After his wife Ethel Ransom’s death in 1937, Dr. Riley Ransom Sr. renamed the hospital after her. This image shows the hospital, with a small front addition, as it looked in 1946.
After his wife Ethel Ransom’s death in 1937, Dr. Riley Ransom Sr. renamed the hospital after her. This image shows the hospital, with a small front addition, as it looked in 1946.

He also married for a third time, wedding Mattie B. Glover, another nurse who worked at the hospital. The couple adopted a baby in 1939, a process that required an opinion from the Texas Attorney General. The baby girl was bi-racial – and the law at that time prohibited Black people from adopting white infants and white people from adopting Black infants. Texas Attorney Gerald C. Mann ruled that because the baby had a Black father, it was Black – a continuation of the “one drop” theory.

By 1940 Riley A. Ransom Jr. had completed medical school and joined his father’s practice. The hospital received a high honor that year – admission to the Register of the American Medical Society. It was the first Black hospital in Fort Worth – and one of relatively few in the country – to attain this status.

Dr. Riley A. Ransom Sr. (right) and his son Dr. Riley Ransom Jr. standing in front of the Ethel Ransom Memorial Hospital building in 1946.
Dr. Riley A. Ransom Sr. (right) and his son Dr. Riley Ransom Jr. standing in front of the Ethel Ransom Memorial Hospital building in 1946.

Ransom married again, about 1943, to Devalia Lee, and she adopted the daughter from his previous marriage. (How Ransom’s marriage to Glover ended is not clear.)

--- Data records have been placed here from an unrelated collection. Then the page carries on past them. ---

(** * snackmoney-cli: input parsing, validation and network resolution

    A shallow embedding of the parsing layer of the command-line client
    (amount notations, platform aliases, receiver grammars, batch
    descriptors, campaign validation, the regular-expression fallback of
    the payment agent) and of the network/credential policy, together with
    the properties the specification states about them.

    Conventions of the embedding.

    - A JavaScript string is a sequence of UTF-16 code units.  The
      development covers the strings whose code units lie in
      U+0000..U+00FF and writes them as [string], one [ascii] per code
      unit; the cents sign U+00A2 is the single character [cent].  The
      string literal the commands compare the end of an amount with is
      two code units long in the source, U+00AC and U+00A2, and is
      [centsLiteral] here; [centSign] is the cents sign alone, as the
      documentation writes amounts.
    - A JavaScript number is [NaN], an infinity, or the exact rational its
      literal denotes ([Fin q], kept in lowest terms).  Rounding to
      binary64, overflow and the sign of zero are outside the model.
    - [throw new Error(msg)] is a value [Err e] of the [result] type; the
      text of the message is [message e]. *)

From Stdlib Require Import NArith ZArith QArith Ascii String List Bool Lia.
From Stdlib Require Import DecimalString DecimalN Permutation.
Import ListNotations.
Close Scope Q_scope.
Open Scope string_scope.

(** ** Language built-ins *)

Module JS.

(** *** Characters *)

Definition code (c : ascii) : nat := nat_of_ascii c.

Definition between (lo hi : nat) (c : ascii) : bool :=
  Nat.leb lo (code c) && Nat.leb (code c) hi.

Definition isChar (x : ascii) (c : ascii) : bool := Ascii.eqb c x.

(** the cents sign, U+00A2, and the not sign, U+00AC *)
Definition cent : ascii := ascii_of_nat 162.
Definition notSign : ascii := ascii_of_nat 172.

(** [\d] *)
Definition isDigit (c : ascii) : bool := between 48 57 c.
Definition isUpper (c : ascii) : bool := between 65 90 c.
Definition isLower (c : ascii) : bool := between 97 122 c.
(** [[a-zA-Z]] *)
Definition isAlpha (c : ascii) : bool := isLower c || isUpper c.
(** [[a-zA-Z0-9]] *)
Definition isAlnum (c : ascii) : bool := isAlpha c || isDigit c.
(** [\w], which is [[a-zA-Z0-9_]] *)
Definition isWord (c : ascii) : bool := isAlnum c || isChar "_" c.

(** White space and line terminators below U+0100: TAB, LF, VT, FF, CR,
    SP and NBSP.  This is the set of [\s], of [trim] and of the prefix
    [parseFloat] skips. *)
Definition isSpace (c : ascii) : bool :=
  between 9 13 c || Nat.eqb (code c) 32 || Nat.eqb (code c) 160.

(** [toLowerCase] on one code unit: A-Z, and the capital letters
    U+00C0..U+00DE except the multiplication sign U+00D7. *)
Definition lower (c : ascii) : ascii :=
  if isUpper c || (between 192 222 c && negb (Nat.eqb (code c) 215))
  then ascii_of_nat (code c + 32) else c.

(** *** Strings *)

Fixpoint toLowerCase (s : string) : string :=
  match s with
  | EmptyString => EmptyString
  | String c r => String (lower c) (toLowerCase r)
  end.

Fixpoint trimStart (s : string) : string :=
  match s with
  | EmptyString => EmptyString
  | String c r => if isSpace c then trimStart r else s
  end.

Fixpoint trimEnd (s : string) : string :=
  match s with
  | EmptyString => EmptyString
  | String c r =>
      match trimEnd r with
      | EmptyString => if isSpace c then EmptyString else String c EmptyString
      | r' => String c r'
      end
  end.

Definition trim (s : string) : string := trimEnd (trimStart s).

Fixpoint startsWith (s p : string) {struct p} : bool :=
  match p with
  | EmptyString => true
  | String a p' =>
      match s with
      | EmptyString => false
      | String b s' => Ascii.eqb b a && startsWith s' p'
      end
  end.

Definition endsWith (s p : string) : bool :=
  Nat.leb (String.length p) (String.length s)
  && String.eqb (substring (String.length s - String.length p) (String.length p) s) p.

(** [s.includes(p)] *)
Fixpoint includes (s p : string) : bool :=
  startsWith s p
  || match s with
     | EmptyString => false
     | String _ r => includes r p
     end.

(** [s.slice(b, e)]: a negative index counts from the end, both are
    clamped to the string. *)
Definition sliceIndex (len i : Z) : Z :=
  if (i <? 0)%Z then Z.max (len + i) 0 else Z.min i len.

Definition slice (s : string) (b e : Z) : string :=
  let len := Z.of_nat (String.length s) in
  let from := sliceIndex len b in
  let to := sliceIndex len e in
  substring (Z.to_nat from) (Z.to_nat (to - from)) s.

(** [s.slice(b)] *)
Definition sliceFrom (s : string) (b : Z) : string :=
  slice s b (Z.of_nat (String.length s)).

(** [s.substring(a, b)] and [s.substring(a)] on indices that are not
    negative: clamped, and swapped when [a > b]. *)
Definition substring2 (s : string) (a b : nat) : string :=
  substring (Nat.min a b) (Nat.max a b - Nat.min a b) s.

Definition substringFrom (s : string) (a : nat) : string :=
  substring2 s a (String.length s).

(** [s.indexOf(c)] for a one-character [c]; [None] stands for -1. *)
Fixpoint indexOf (c : ascii) (s : string) : option nat :=
  match s with
  | EmptyString => None
  | String x r =>
      if Ascii.eqb x c then Some 0
      else match indexOf c r with
           | Some i => Some (S i)
           | None => None
           end
  end.

Fixpoint lastIndexOf (c : ascii) (s : string) : option nat :=
  match s with
  | EmptyString => None
  | String x r =>
      match lastIndexOf c r with
      | Some i => Some (S i)
      | None => if Ascii.eqb x c then Some 0 else None
      end
  end.

(** [s.split(c)] for a one-character separator. *)
Fixpoint split (c : ascii) (s : string) : list string :=
  match s with
  | EmptyString => [EmptyString]
  | String x r =>
      if Ascii.eqb x c then EmptyString :: split c r
      else match split c r with
           | h :: t => String x h :: t
           | [] => [String x EmptyString]
           end
  end.

(** *** Numbers *)

Inductive number : Type :=
| NaN
| Fin (q : Q)
| PosInf
| NegInf.

Definition isNaN (n : number) : bool :=
  match n with NaN => true | _ => false end.

Definition fin (q : Q) : number := Fin (Qred q).

Definition ofN (n : N) : number := fin (inject_Z (Z.of_N n)).

(** [n / d] for a positive integer constant [d] *)
Definition divBy (n : number) (d : positive) : number :=
  match n with
  | Fin q => fin (q / inject_Z (Zpos d))%Q
  | other => other
  end.

(** [0 <= n], false on [NaN] as every comparison with it *)
Definition nonNegative (n : number) : Prop :=
  match n with
  | Fin q => (0 <= q)%Q
  | PosInf => True
  | NaN | NegInf => False
  end.

Definition isFinite (n : number) : bool :=
  match n with Fin _ => true | _ => false end.

(** [Number.isInteger] *)
Definition isInteger (n : number) : bool :=
  match n with
  | Fin q => Z.eqb (Zpos (Qden (Qred q))) 1
  | _ => false
  end.

(** [a < b] *)
Definition ltb (a b : number) : bool :=
  match a, b with
  | NaN, _ | _, NaN => false
  | Fin x, Fin y => negb (Qle_bool y x)
  | Fin _, PosInf | NegInf, Fin _ | NegInf, PosInf => true
  | _, _ => false
  end.

(** *** Numeric literals *)

Definition digitVal (c : ascii) : N := N.of_nat (code c - 48).

Fixpoint digitsVal (acc : N) (s : string) : N :=
  match s with
  | EmptyString => acc
  | String c r => digitsVal (10 * acc + digitVal c) r
  end.

(** the longest prefix of decimal digits, and what follows it *)
Fixpoint spanDigits (s : string) : string * string :=
  match s with
  | EmptyString => (EmptyString, EmptyString)
  | String c r =>
      if isDigit c
      then let (d, t) := spanDigits r in (String c d, t)
      else (EmptyString, s)
  end.

Definition isEmpty (s : string) : bool :=
  match s with EmptyString => true | _ => false end.

Definition pow10 (e : Z) : Q :=
  if (0 <=? e)%Z then inject_Z (10 ^ e) else (/ inject_Z (10 ^ (- e)))%Q.

(** an optional [ExponentPart]: [e] or [E], an optional sign, one digit
    at least; 0 when there is none *)
Definition exponentPart (s : string) : Z :=
  match s with
  | String c r =>
      if isChar "e" c || isChar "E" c then
        match r with
        | String "+" r' =>
            let (d, _) := spanDigits r' in
            if isEmpty d then 0%Z else Z.of_N (digitsVal 0 d)
        | String "-" r' =>
            let (d, _) := spanDigits r' in
            if isEmpty d then 0%Z else (- Z.of_N (digitsVal 0 d))%Z
        | _ =>
            let (d, _) := spanDigits r in
            if isEmpty d then 0%Z else Z.of_N (digitsVal 0 d)
        end
      else 0%Z
  | EmptyString => 0%Z
  end.

(** the value of the longest prefix that is a [StrUnsignedDecimalLiteral]
    other than [Infinity]: digits with an optional fraction, or a
    fraction alone, and an optional exponent *)
Definition unsignedDecimal (s : string) : option Q :=
  let (ip, r1) := spanDigits s in
  match r1 with
  | String "." r2 =>
      let (fp, r3) := spanDigits r2 in
      if isEmpty ip && isEmpty fp then None
      else Some (inject_Z (Z.of_N (digitsVal 0 (ip ++ fp)))
                 * pow10 (exponentPart r3 - Z.of_nat (String.length fp)))%Q
  | _ =>
      if isEmpty ip then None
      else Some (inject_Z (Z.of_N (digitsVal 0 ip)) * pow10 (exponentPart r1))%Q
  end.

Definition signOf (s : string) : bool * string :=
  match s with
  | String "-" r => (true, r)
  | String "+" r => (false, r)
  | _ => (false, s)
  end.

Definition parseFloat (s : string) : number :=
  let (neg, u) := signOf (trimStart s) in
  if startsWith u "Infinity" then (if neg then NegInf else PosInf)
  else match unsignedDecimal u with
       | None => NaN
       | Some q => fin (if neg then (- q)%Q else q)
       end.

(** the decimal digits of a natural number, as template literals print
    an integer *)
Definition digitsOf (n : N) : string := NilZero.string_of_uint (N.to_uint n).

End JS.

(** ** Regular expressions

    The backtracking matcher of the language, in the continuation style of
    its definition: a pattern is matched against the rest of the input and
    hands the state it reaches to a continuation; the first success wins. *)

Module Regex.

Inductive regex : Type :=
| Eps
| Chr (p : ascii -> bool)
| Seq (r1 r2 : regex)
| Alt (r1 r2 : regex)
| Rep (min : nat) (max : option nat) (r : regex)
| Group (i : nat) (r : regex)
| Bol
| Eol.

(** the text captured by each group that took part in the match *)
Definition captures := list (nat * string).

Fixpoint capture (i : nat) (caps : captures) : option string :=
  match caps with
  | [] => None
  | (j, t) :: rest => if Nat.eqb i j then Some t else capture i rest
  end.

Fixpoint groupsOf (r : regex) : list nat :=
  match r with
  | Seq a b | Alt a b => groupsOf a ++ groupsOf b
  | Rep _ _ a => groupsOf a
  | Group i a => i :: groupsOf a
  | _ => []
  end.

Definition forget (gs : list nat) (caps : captures) : captures :=
  filter (fun c => negb (existsb (Nat.eqb (fst c)) gs)) caps.

(** a matcher state: the input from the current position on, that
    position, the captures so far *)
Definition cont := string -> nat -> captures -> option (nat * captures).

Definition decMax (max : option nat) : option nat :=
  match max with Some n => Some (Nat.pred n) | None => None end.
(** * telegram_number_checker: a shallow embedding of [main.py]

    The first part follows the source file top to bottom: the Python
    built-ins the program relies on ([str.strip], [str.split], [str.lower],
    [int], [str], [repr], text-mode files), then [read_proxy_settings], the
    resume cursor, [get_names], [save_to_excel], [validate_users], [login],
    [run_program] and [main_entrypoint].  It ends with the vocabulary of the
    specification and the concrete scenarios used as examples.  The second
    part states and proves the properties.

    Modelling conventions.
    - Text is [string]; a character is an 8-bit code point (Latin-1 range).
    - Python integers are [Z]; interpreter resource limits (recursion depth,
      digit limits of integer conversion) are not part of the model.
    - The file system is a finite map from paths to files; a file is either
      a text file or a workbook, and a workbook is the list of the rows
      handed to the spreadsheet library.  What that library does to the
      cells of a row when it writes and re-reads a workbook (types inferred
      anew, large integers stored as floating-point numbers, empty rows) is
      not modelled: the rows read back are the rows that were written.
      Writes succeed.
    - Effects are threaded through a [world]: the file system and the trace
      of observable events (console output, sleeps, requests), most recent
      first.  Time is the time spent in [asyncio.sleep].
    - The Telegram client library and the operator at the terminal are
      oracles that answer from the trace so far; what they raise is a
      subclass of [Exception].  Creating a client and disconnecting it are
      events of the trace; the session file and the failures of these two
      calls are not modelled.
    - [get_names] recurses on every rate-limit signal; the model bounds the
      number of attempts by [fuel] and [validate_users] the number of turns,
      and [Diverge] is the answer of a bound that was too small. *)

From Stdlib Require Import ZArith Ascii String Bool Lia.
From stdpp Require Import gmap strings list.

Local Open Scope Z_scope.

(** ** Characters and the string built-ins *)

Module Py.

Ransom’s later years were dogged by his own health conditions. He had diabetes, rheumatoid arthritis (which made it difficult, if not impossible, to perform operations), kidney disease, and high blood pressure. After a 40-year career in medicine, Ransom died in 1951, leaving an estate of $10,000, or about $116,000 in 2024 dollars. His impact on the community was much larger.

Ransom has received many honors for his long service. His grave has a Texas Historical Marker, and in 2010 he was one of nine Black physicians honored with a Heritage Plaque from the Tarrant County Medical Society.

Carol Roark is an archivist, historian, and author with a special interest in architectural and photographic history who has written several books on Fort Worth history.